Four for the price of one? This week Nature announced a paper that made a huge claim. A potential drug had been designed to treat four diseases that between them are responsible for 50000 deaths each year. Approximately 20 million people are affected by one of these conditions yet the discovery passed without so much of a whimper in the wider news. Only by trawling through the BBC News website could an article be found hidden away, nowhere near the top stories, and the evening news was instead filled with failed Olympic medal attempts.

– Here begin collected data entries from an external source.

Lemma provisional_banner_frame_witness :
  provisionalInfo
    (renderDiagnosis
       {| input := mkInput (Some 600) (Some 1000) (Some 40) (Some 80);
          goal_analysis := mkGoalAnalysis None None None;
          benchmarks := mkBenchmarks None None None;
          targets := None;
          overall := Some (mkOverall (Some "on_track"%string)) |})
  = budget_constrained 600
  /\
  outcome
    (renderDiagnosis
       (with_budget
          {| input := mkInput (Some 600) (Some 1000) (Some 40) (Some 80);
             goal_analysis := mkGoalAnalysis None None None;
             benchmarks := mkBenchmarks None None None;
             targets := None;
             overall := Some (mkOverall (Some "on_track"%string)) |}
          None))
  = outcome
      (renderDiagnosis
         {| input := mkInput (Some 600) (Some 1000) (Some 40) (Some 80);
            goal_analysis := mkGoalAnalysis None None None;
            benchmarks := mkBenchmarks None None None;
            targets := None;
            overall := Some (mkOverall (Some "on_track"%string)) |}).
Proof.
  destruct provisional_banner_frame as [_ [_ [_ [_ [_ H600]]]]].
  apply H600.
  - reflexivity.
  - reflexivity.
  - cbn [or_num input leads]. vm_compute. discriminate.
  - cbn [or_num input clicks]. vm_compute. discriminate.
Defined.

(** The three terminal cards are exactly the cards of the first three
    rules. *)
Lemma terminal_rules {R : Rounding} (d : Diagnosis) :
  terminal (outcome (renderDiagnosis d))
  = Qeq_bool (or_num (clicks (input d)) 0) 0
    || ((match leads (input d) with Some l => Qeq_bool l 0 | None => false end
         && Qle_bool 100 (or_num (clicks (input d)) 0))
        || crSuspicious (benchmarks d))
    || match budget (input d) with Some b => Qltb b 500 | None => false end.
Proof.
  open_card.
  destruct (Qeq_bool (or_num (clicks (input d)) 0) 0); [ reflexivity | ].
  destruct (_ && _ || crSuspicious (benchmarks d)); [ reflexivity | ].
  destruct (match budget (input d) with
            | Some b => Qltb b 500
            | None => false
            end);
    [ reflexivity | ].
  card_cases; reflexivity.
Qed.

Why is this drug not making the news? Advances in Alzheimer’s knowledge or a potential new cancer drug almost never fail to grab a headline. The answer lies in the diseases themselves; visceral and cutaneous leishmaniasis, Chagas disease and human African trypanosomiasis (sleeping sickness), caused by species of Leishmania and Trypanosoma parasites. You would be forgiven for not recognising them; the World Health Organisation dubs these Neglected Tropical Diseases (NTDs), mainly affecting people living in poverty at a huge financial cost to the developing nations. It’s easy to take a high ground and say that people simply do not care because they are not personally affected but it’s not as simple as that. Scientists have a responsibility to make their work understandable to the wider reader and in doing so bring such diseases into the spotlight. It is after all tricky to care about something that you didn’t know exists.
So what does this drug claim to do?
From the outset it’s important to note that all these experiments have been done using mice rather than humans so a degree of care is needed when considering how this might apply in ‘real life’. The results do however seem promising. The scientists screened 3 million different compounds before selecting a candidate that seemed to inhibit the growth of all four parasite species. They then individually modified certain structural features of the candidate to make it less toxic and to improve its ability to inhibit growth of Leishmania within macrophages, their host cell in humans.

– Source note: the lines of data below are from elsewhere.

Lemma scan_other name q w rid :
  (∀ r, r ∈ q → rq_id r ≠ rid) →
  sessions (scan name q w) !! rid = sessions w !! rid ∧
  lockMap (scan name q w) !! rid = lockMap w !! rid.
Proof.
  revert w. induction q as [|r0 q IH]; intros w Hq; [done|]. simpl.
  assert (∀ r, r ∈ q → rq_id r ≠ rid) as Hq' by (intros r Hr; apply Hq; by right).
  destruct (String.eqb _ _); [|by apply IH].
  destruct (conflicts _ _ _); [done|].
  destruct (IH (grant r0 w) Hq') as [-> ->]. unfold grant.
  assert (rq_id r0 ≠ rid) as Hne by (apply Hq; by left).
  rewrite on_grant_other by done. rewrite on_grant_lockMap; [done|].
  by intros l [= <-].
Qed.

(** The continuation of a session ends: its lock, if it was given one,
    leaves the held set. *)
Lemma Inv_returned rid w s h' :
  Inv w → sessions w !! rid = Some s → cont s ≠ NotInvoked →
  (∀ l, l ∈ h' ↔ l ∈ held w ∧ lock_id l ≠ rid) → NoDup h' →
  Inv (set_held (λ _, h') (update_session rid (set_cont Returned) w)).
Proof.
  intros [I1 I2 I3 I4 I5 I6 I7 I8 I9] Hs Hc Hh Hnd.
  constructor; try assumption; wsimpl.
  - intros r Hr. destruct (I1 r Hr) as (s' & Hs' & Hc' & ?).
    exists s'. split; [|done]. rewrite list_lookup_alter_ne; [done|].
    intros ->. congruence.
  - intros l [Hl Hne]%Hh. destruct (I3 l Hl) as (s' & Hs' & Hrun).
    exists s'. by rewrite list_lookup_alter_ne.
  - intros rid' s' l. rewrite list_lookup_alter. case_decide as E.
    + subst rid'. rewrite Hs. intros [= <-]. by intros [?|?].
    + intros Hs' Hrun. destruct (I5 rid' s' l Hs' Hrun) as [Hid Hin].
      split; [done|]. intros Hp. apply Hh. split; [by apply Hin|congruence].
  - intros rid' s' l. rewrite list_lookup_alter. case_decide as E.
    + subst rid'. rewrite Hs. by intros [= <-].
    + apply I6.
  - intros rid' s' l. rewrite list_lookup_alter. case_decide as E.
    + subst rid'. rewrite Hs. by intros [= <-].
    + apply I7.
  - intros l l' [Hl _]%Hh [Hl' _]%Hh. by apply I9.
Qed.

Lemma Inv_settle rid lock outcome w s :
  Inv w → sessions w !! rid = Some s →
  cont s = AwaitCallback lock ∨ cont s = AwaitDone lock →
  Inv (settle rid lock outcome (update_session rid (set_cont Returned) w)).
Proof.
  intros HI Hs Hc.
  assert (cont s ≠ NotInvoked) as Hc' by (destruct Hc as [Hc|Hc]; by rewrite Hc).
  set (w1 := update_session rid (set_cont Returned) w).
  assert (∃ w2, Inv w2 ∧ queue w2 = queue w ∧
    (match lock with
     | Some l => process_queue (lock_name l)
                   (set_held (filter (λ h, lock_id h ≠ lock_id l)) w1)
     | None => w1
     end) = match lock with
            | Some l => process_queue (lock_name l) w2
            | None => w2
            end) as (w2 & HI2 & Hq2 & E).
  { destruct lock as [l|].
    - destruct (inv_running w HI rid s l Hs) as [Hid _]; [done|].
      eexists. split; [|split; [|reflexivity]]; [|done].
      apply (Inv_returned rid w s (filter (λ h, lock_id h ≠ lock_id l) (held w)));
        try done.
      + intros l'. rewrite list_elem_of_filter, Hid. tauto.
      + apply NoDup_filter, HI.
    - exists w1. split; [|done].
      apply (Inv_returned rid w s (held w)); try done; [|apply HI].
      intros l. split; [|tauto]. intros Hl. split; [done|]. intros E.
      destruct (inv_held w HI l Hl) as (s' & Hs' & Hrun).
      rewrite E, Hs in Hs'. injection Hs' as <-.
      destruct Hc as [Hc|Hc], Hrun as [Hr|Hr]; congruence. }
  unfold settle. fold w1. rewrite E. clear E.
  assert (∃ w3, Inv w3 ∧ (∀ r, r ∈ queue w3 → r ∈ queue w) ∧
    match lock with
    | Some l => process_queue (lock_name l) w2
    | None => w2
    end = w3) as (w3 & HI3 & Hq3 & ->).
  { destruct lock as [l|]; eexists; (split; [|split; [|reflexivity]]).
    - by apply Inv_process_queue.
    - intros r Hr%scan_queue. by rewrite <- Hq2.
    - done.
    - intros r. by rewrite Hq2. }
  assert (∀ r, r ∈ queue w3 → rq_id r ≠ rid) as Hfresh.
  { intros r Hr%Hq3 E. destruct (inv_queue w HI r Hr) as (s' & Hs' & ? & _).
    congruence. }
  destruct outcome; [by apply Inv_resolve_released|by apply Inv_reject_released].
Qed.

Lemma Inv_done rid w : Inv w → Inv (done rid w).
Proof. by apply Inv_same. Qed.

Lemma Inv_resumes rid w : Inv w → Inv (resumes rid w).
Proof.
  intros HI. unfold resumes. destruct (sessions w !! rid) as [s|] eqn:Hs; [|done].
  destruct (cont s) eqn:Hc; try done. case_bool_decide; [|done].
  eapply Inv_settle; eauto.
Qed.

Lemma Inv_callback_settles rid outcome w : Inv w → Inv (callback_settles rid outcome w).
Proof.
  intros HI. unfold callback_settles.
  destruct (sessions w !! rid) as [s|] eqn:Hs; [|done].
  destruct (cont s) eqn:Hc; try done. eapply Inv_settle; eauto.
Qed.

Lemma Inv_release lock w : Inv w → Inv (world_of (Locks.release lock w)).
Proof.
  intros HI. unfold Locks.release.
  destruct (weakmap_get _ _); [|done]. by apply Inv_done.
Qed.

(** After [reject_released], the promise of the request is settled. *)
Lemma on_catch_sessions rid err w rid' :
  sessions (on_catch rid err w) !! rid' =
  if decide (rid = rid') then set_waitLock (reject err) <$> sessions w !! rid
  else sessions w !! rid'.
Proof.
  unfold on_catch, rejectorLock. destruct (sessions w !! rid) as [s|] eqn:Hs.
  - rewrite lookup_update_session.
    assert (∀ w0, sessions w0 = sessions w →
      (if decide (rid = rid') then set_waitLock (reject err) <$> sessions w0 !! rid
       else sessions w0 !! rid') =
      if decide (rid = rid') then Some (set_waitLock (reject err) s)
      else sessions w !! rid') as E.
    { intros w0 ->. by rewrite Hs. }
    apply E. by frame_cases.
  - case_decide; [by subst|done].
Qed.

Lemma reject_released_sessions rid err w rid' :
  sessions (reject_released rid err w) !! rid' =
  if decide (rid = rid') then
    (λ s, match released s with
          | Pending => mkSession (s_name s) (s_callback s) (reject err (waitLock s))
                         (cont s) (Rejected err)
          | _ => s
          end) <$> sessions w !! rid
  else sessions w !! rid'.
Proof.
  unfold reject_released. destruct (sessions w !! rid) as [s|] eqn:Hs.
  - destruct (released s) eqn:Hr.
    + rewrite on_catch_sessions. destruct (decide (rid = rid')) as [<-|Hne].
      * rewrite lookup_update_session, decide_True by done. rewrite Hs.
        simpl. unfold set_waitLock, set_released. simpl. by rewrite Hr.
      * by rewrite lookup_update_session, decide_False by done.
    + case_decide; [|done]. subst. rewrite Hs. simpl. by rewrite Hr.
    + case_decide; [|done]. subst. rewrite Hs. simpl. by rewrite Hr.
  - case_decide; [|done]. subst. by rewrite Hs.
Qed.

Lemma reject_released_set_held rid err f w :
  reject_released rid err (set_held f w) = set_held f (reject_released rid err w).
Proof.
  unfold reject_released, on_catch, rejectorLock. wsimpl.
  destruct (sessions w !! rid) as [s|]; [|done].
  destruct (released s); try done. wsimpl. by frame_cases.
Qed.

(** Dropping the lock of a request whose promise is settled. *)
Lemma Inv_drop rid w :
  Inv w → (∀ s, sessions w !! rid = Some s → released s ≠ Pending) →
  Inv (set_held (filter (λ h, lock_id h ≠ rid)) w).
Proof.
  intros [I1 I2 I3 I4 I5 I6 I7 I8 I9] Hs.
  constructor; try assumption; wsimpl.
  - intros l [_ Hl]%list_elem_of_filter. by apply I3.
  - by apply NoDup_filter.
  - intros rid' s l Hs' Hrun. destruct (I5 rid' s l Hs' Hrun) as [Hid Hin].
    split; [done|]. intros Hp. apply list_elem_of_filter. split; [|by apply Hin].
    intros E. apply (Hs s); [|done]. by rewrite <- E, Hid.
  - intros l l' [_ Hl]%list_elem_of_filter [_ Hl']%list_elem_of_filter.
    by apply I9.
Qed.

Lemma Inv_evict_lock l w :
  Inv w → (∀ r, r ∈ queue w → rq_id r ≠ lock_id l) → Inv (evict_lock l w).
Proof.
  intros HI Hq. unfold evict_lock. rewrite reject_released_set_held.
  apply Inv_drop; [by apply Inv_reject_released|].
  intros s. rewrite reject_released_sessions, decide_True by done.
  destruct (sessions w !! lock_id l) as [s0|]; [|done]. simpl.
  intros [= <-]. destruct (released s0) eqn:E; simpl; congruence.
Qed.

Lemma evict_lock_frame l w :
  queue (evict_lock l w) = queue w ∧ signals (evict_lock l w) = signals w ∧
  ∀ rid, rid ≠ lock_id l →
    sessions (evict_lock l w) !! rid = sessions w !! rid.
Proof.
  unfold evict_lock. rewrite queue_reject_released.
  rewrite (proj1 (reject_released_frame _ _ _)). repeat split; try done.
  intros rid Hne. rewrite reject_released_sessions. by rewrite decide_False.
Qed.

Lemma Inv_evict_all victims w :
  Inv w → (∀ l r, l ∈ victims → r ∈ queue w → rq_id r ≠ lock_id l) →
  Inv (fold_left (λ w l, evict_lock l w) victims w).
Proof.
  revert w. induction victims as [|l victims IH]; intros w HI Hq; [done|].
  simpl. apply IH.
  - apply Inv_evict_lock; [done|]. intros r. apply Hq. by left.
  - intros l' r Hl'. rewrite (proj1 (evict_lock_frame _ _)). apply Hq. by right.
Qed.

Lemma held_not_queued w l r :
  Inv w → l ∈ held w → r ∈ queue w → rq_id r ≠ lock_id l.
Proof.
  intros HI Hl Hr E.
  destruct (inv_held w HI l Hl) as (s & Hs & Hrun).
  destruct (inv_queue w HI r Hr) as (s' & Hs' & Hc & _).
  rewrite E, Hs in Hs'. injection Hs' as <-.
  destruct Hrun as [Hrun|Hrun]; congruence.
Qed.

Lemma Inv_evict name w : Inv w → Inv (evict name w).
Proof.
  intros HI. apply Inv_evict_all; [done|].
  intros l r [_ Hl]%list_elem_of_filter Hr. by apply (held_not_queued w).
Qed.

Lemma evict_all_frame victims w :
  let w' := fold_left (λ w l, evict_lock l w) victims w in
  queue w' = queue w ∧ signals w' = signals w ∧
  ∀ rid, (∀ l, l ∈ victims → lock_id l ≠ rid) →
    sessions w' !! rid = sessions w !! rid.
Proof.
  revert w. induction victims as [|l victims IH]; intros w; [done|].
  simpl. destruct (IH (evict_lock l w)) as (-> & -> & Hs).
  destruct (evict_lock_frame l w) as (-> & -> & Hs'). repeat split; try done.
  intros rid Hv. rewrite Hs by (intros l' Hl'; apply Hv; by right).
  apply Hs'. intros ->. by apply (Hv l); [left|].
Qed.

(** Cancellation. *)
Lemma Inv_dequeue (P : Request → Prop) `{∀ r, Decision (P r)} w :
  Inv w → Inv (set_queue (filter P) w).
Proof.
  intros [I1 I2 I3 I4 I5 I6 I7 I8 I9].
  constructor; try assumption; wsimpl.
  - intros r [_ Hr]%list_elem_of_filter. by apply I1.
  - by apply NoDup_fmap_filter.
Qed.

Lemma Inv_abort_request rid reason w : Inv w → Inv (abort_request rid reason w).
Proof.
  intros HI. unfold abort_request. destruct (List.find _ _) as [r|]; [|done].
  apply Inv_reject_released.
  - by apply Inv_process_queue, Inv_dequeue.
  - intros r' Hr'%scan_queue. wsimpl. by apply list_elem_of_filter in Hr' as [? _].
Qed.

Lemma Inv_signal_abort fuel s reason w : Inv w → Inv (signal_abort fuel s reason w).
Proof.
  revert s reason w. induction fuel as [|fuel IH]; intros s reason w HI; [done|].
  simpl. destruct (signals w !! s) as [sg|]; [|done].
  destruct (sig_reason sg); [done|].
  set (w1 := set_signals _ w). assert (Inv w1) as HI1 by (by apply (Inv_same w)).
  clearbody w1. revert w1 HI1.
  induction (sig_listeners sg) as [|l ls IHl]; intros w1 HI1; [done|].
  simpl. apply IHl. destruct l; auto using Inv_abort_request.
Qed.

(** A new request. *)
Lemma Inv_enqueue r q' w s :
  Inv w → sessions w !! rq_id r = Some s →
  cont s = NotInvoked → waitLock s = Pending → released s = Pending →
  (∀ x, x ∈ q' ↔ x = r ∨ x ∈ queue w) → NoDup (rq_id <$> q') →
  Inv (set_queue (λ _, q') w).
Proof.
  intros [I1 I2 I3 I4 I5 I6 I7 I8 I9] Hs Hc Hw Hr Hq Hnd.
  constructor; try assumption; wsimpl.
  intros x [->|Hx]%Hq; [by exists s|by apply I1].
Qed.

Lemma Inv_on_grant_null rid w s :
  Inv w → sessions w !! rid = Some s →
  cont s = NotInvoked → waitLock s = Pending →
  (∀ r, r ∈ queue w → rq_id r ≠ rid) →
  Inv (on_grant rid None w).
Proof.
  intros [I1 I2 I3 I4 I5 I6 I7 I8 I9] Hs Hc Hw Hq.
  destruct (on_grant_spec rid None w s Hs) as (Hh & Hq' & Hsr & Hso & Hcl & Hlm).
  rewrite Hw in Hsr. cbn [resolve lock_value] in Hsr.
  assert (lockMap (on_grant rid None w) = lockMap w) as Hlm'
    by (rewrite Hlm; by destruct (s_callback s)).
  constructor; rewrite ?Hh, ?Hq', ?Hlm'; try assumption.
  - intros r Hr. destruct (I1 r Hr) as (s' & Hs' & ?). exists s'.
    rewrite Hso; [done|]. by apply Hq.
  - intros l Hl. destruct (I3 l Hl) as (s' & Hs' & Hrun). exists s'.
    rewrite Hso; [done|]. intros E. rewrite E, Hs in Hs'. injection Hs' as <-.
    destruct Hrun as [Hrun|Hrun]; congruence.
  - intros rid' s' l. destruct (decide (rid' = rid)) as [->|Hne].
    + rewrite Hsr. intros [= <-]. unfold running. simpl.
      by destruct (s_callback s); intros [?|?].
    + rewrite Hso by done. apply I5.
  - intros rid' s' l. destruct (decide (rid' = rid)) as [->|Hne].
    + rewrite Hsr. intros [= <-]. simpl. rewrite Hcl.
      destruct (s_callback s); [|done]. intros [= <-]. repeat split; try done.
      apply elem_of_app. right. apply list_elem_of_here.
    + rewrite Hso by done. intros Hs' Hc'.
      destruct (I6 rid' s' l Hs' Hc') as (? & ? & Hin). repeat split; try done.
      rewrite Hcl. destruct (s_callback s); [|done]. apply elem_of_app. by left.
  - intros rid' s' l. destruct (decide (rid' = rid)) as [->|Hne].
    + rewrite Hsr. intros [= <-]. simpl.
      destruct (s_callback s); [done|]. by intros [= <-].
    + rewrite Hso by done. apply I7.
Qed.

From there the team infected mice with the different parasites and found that the drug performed at least as well as existing treatments with the benefit of being less toxic. They then wanted to pinpoint exactly what it was targeting and so spent 12 months growing the parasites in the presence of the drug to evolve resistance to it. Using whole genome sequencing they found a mutation in a complex called the proteasome, responsible for degrading unwanted proteins in the cell. This mutation prevented the drug from killing the parasite, indicating that this is how it functions. Importantly, the human proteasome is not affected.

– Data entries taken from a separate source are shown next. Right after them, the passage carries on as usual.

(** * Migration scripts of the narrator rule configuration

    A shallow embedding of the four scripts under [.scratch/]
    ([update_captures.py], [update_narrator_rules.py],
    [update_narrator_rules_v2.py], [fix_filename_captures.py]) that rewrite
    [narrator/narrator-rules.json], and the properties of the rule
    configuration they do or do not maintain.

    The scripts work on what [json.load] returns: nested Python dicts,
    lists, strings, numbers, booleans and [None].  A dict is modelled as an
    association list in insertion order, a Python exception as a value of
    [pyerr], and every statement of a script as a function from the loaded
    value to a [result].  A value loaded from JSON is a tree (no object is
    reachable twice), so an in place update of a nested object is the same
    as writing the updated object back where it was read.  No statement of
    the scripts looks into a number, so numbers are kept as integers.  A
    Python string is kept as the bytes of its generalized UTF-8 form, in
    which a lone surrogate (what an escape such as [\ud800] in the file
    loads as) is the three bytes [ED], [A0]-[BF], [80]-[BF]. *)

From Stdlib Require Import String Ascii List Bool Arith ZArith Lia.
From Stdlib Require Import DecimalString DecimalNat.
Import ListNotations.
Local Open Scope string_scope.
Local Open Scope list_scope.

(** ** Values loaded from the configuration file *)

Local Set Warnings "-register-all".

Inductive json : Type :=
| JNull
| JBool (b : bool)
| JNum (n : Z)
| JStr (s : string)
| JArr (xs : list json)
| JObj (kvs : list (string * json)).

(** ** Exceptions and the error monad *)

Inductive pyerr : Type :=
| KeyError (k : string)
| TypeError
| AttributeError
| FileNotFoundError
| JSONDecodeError
| UnicodeDecodeError
| UnicodeEncodeError.

Inductive result (A : Type) : Type :=
| OK (a : A)
| Raise (e : pyerr).
Arguments OK {A} a.
Arguments Raise {A} e.

Definition bind {A B : Type} (c : result A) (f : A -> result B) : result B :=
  match c with
  | OK a => f a
  | Raise e => Raise e
  end.

Declare Scope py_scope.
Delimit Scope py_scope with py.
Notation "x <- c ;; k" := (bind c (fun x => k))
  (at level 61, c at next level, right associativity) : py_scope.
Notation "' p <- c ;; k" := (bind c (fun x => let p := x in k))
  (at level 61, p pattern, c at next level, right associativity) : py_scope.
Local Open Scope py_scope.

(** [for x in xs: acc.append(f(x))], stopping at the first exception. *)
Fixpoint mapM {A B : Type} (f : A -> result B) (xs : list A) : result (list B) :=
  match xs with
  | [] => OK []
  | x :: rest =>
      y <- f x ;;
      ys <- mapM f rest ;;
      OK (y :: ys)
  end.

(** [for x in xs: state = f(x, state)], stopping at the first exception. *)
Fixpoint foldM {A S : Type} (f : A -> S -> result S) (xs : list A) (s : S) : result S :=
  match xs with
  | [] => OK s
  | x :: rest => s' <- f x s ;; foldM f rest s'
  end.

(** ** Python dicts as association lists in insertion order *)

Definition dict := list (string * json).

Definition keys (d : dict) : list string := map fst d.

Fixpoint dict_get (k : string) (d : dict) : option json :=
  match d with
  | [] => None
  | (k', v) :: rest => if String.eqb k k' then Some v else dict_get k rest
  end.

Definition dict_mem (k : string) (d : dict) : bool :=
  match dict_get k d with Some _ => true | None => false end.

(** [d[k] = v]: an existing key keeps its position, a new one goes last. *)
Fixpoint dict_set (k : string) (v : json) (d : dict) : dict :=
  match d with
  | [] => [(k, v)]
  | (k', v') :: rest =>
      if String.eqb k k' then (k', v) :: rest else (k', v') :: dict_set k v rest
  end.

(** [del d[k]] once [k] is known to be a key. *)
Definition dict_del (k : string) (d : dict) : dict :=
  filter (fun kv => negb (String.eqb k (fst kv))) d.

So what does this mean for the future of NTDs? This is a huge, comprehensive study that has the potential to benefit thousands of people who suffer from not having a safe, effective treatment option. People can live infected by parasites for many years but they are continuously hindered by poor health and the impact that this has on their ability to work. The availability of a drug like this could really be life-changing so its performance in the preclinical toxicity studies will be of great interest.
Source – Khare et al. (2016). Proteasome inhibition for treatment of leishmaniasis, Chagas disease and sleeping sickness, Nature.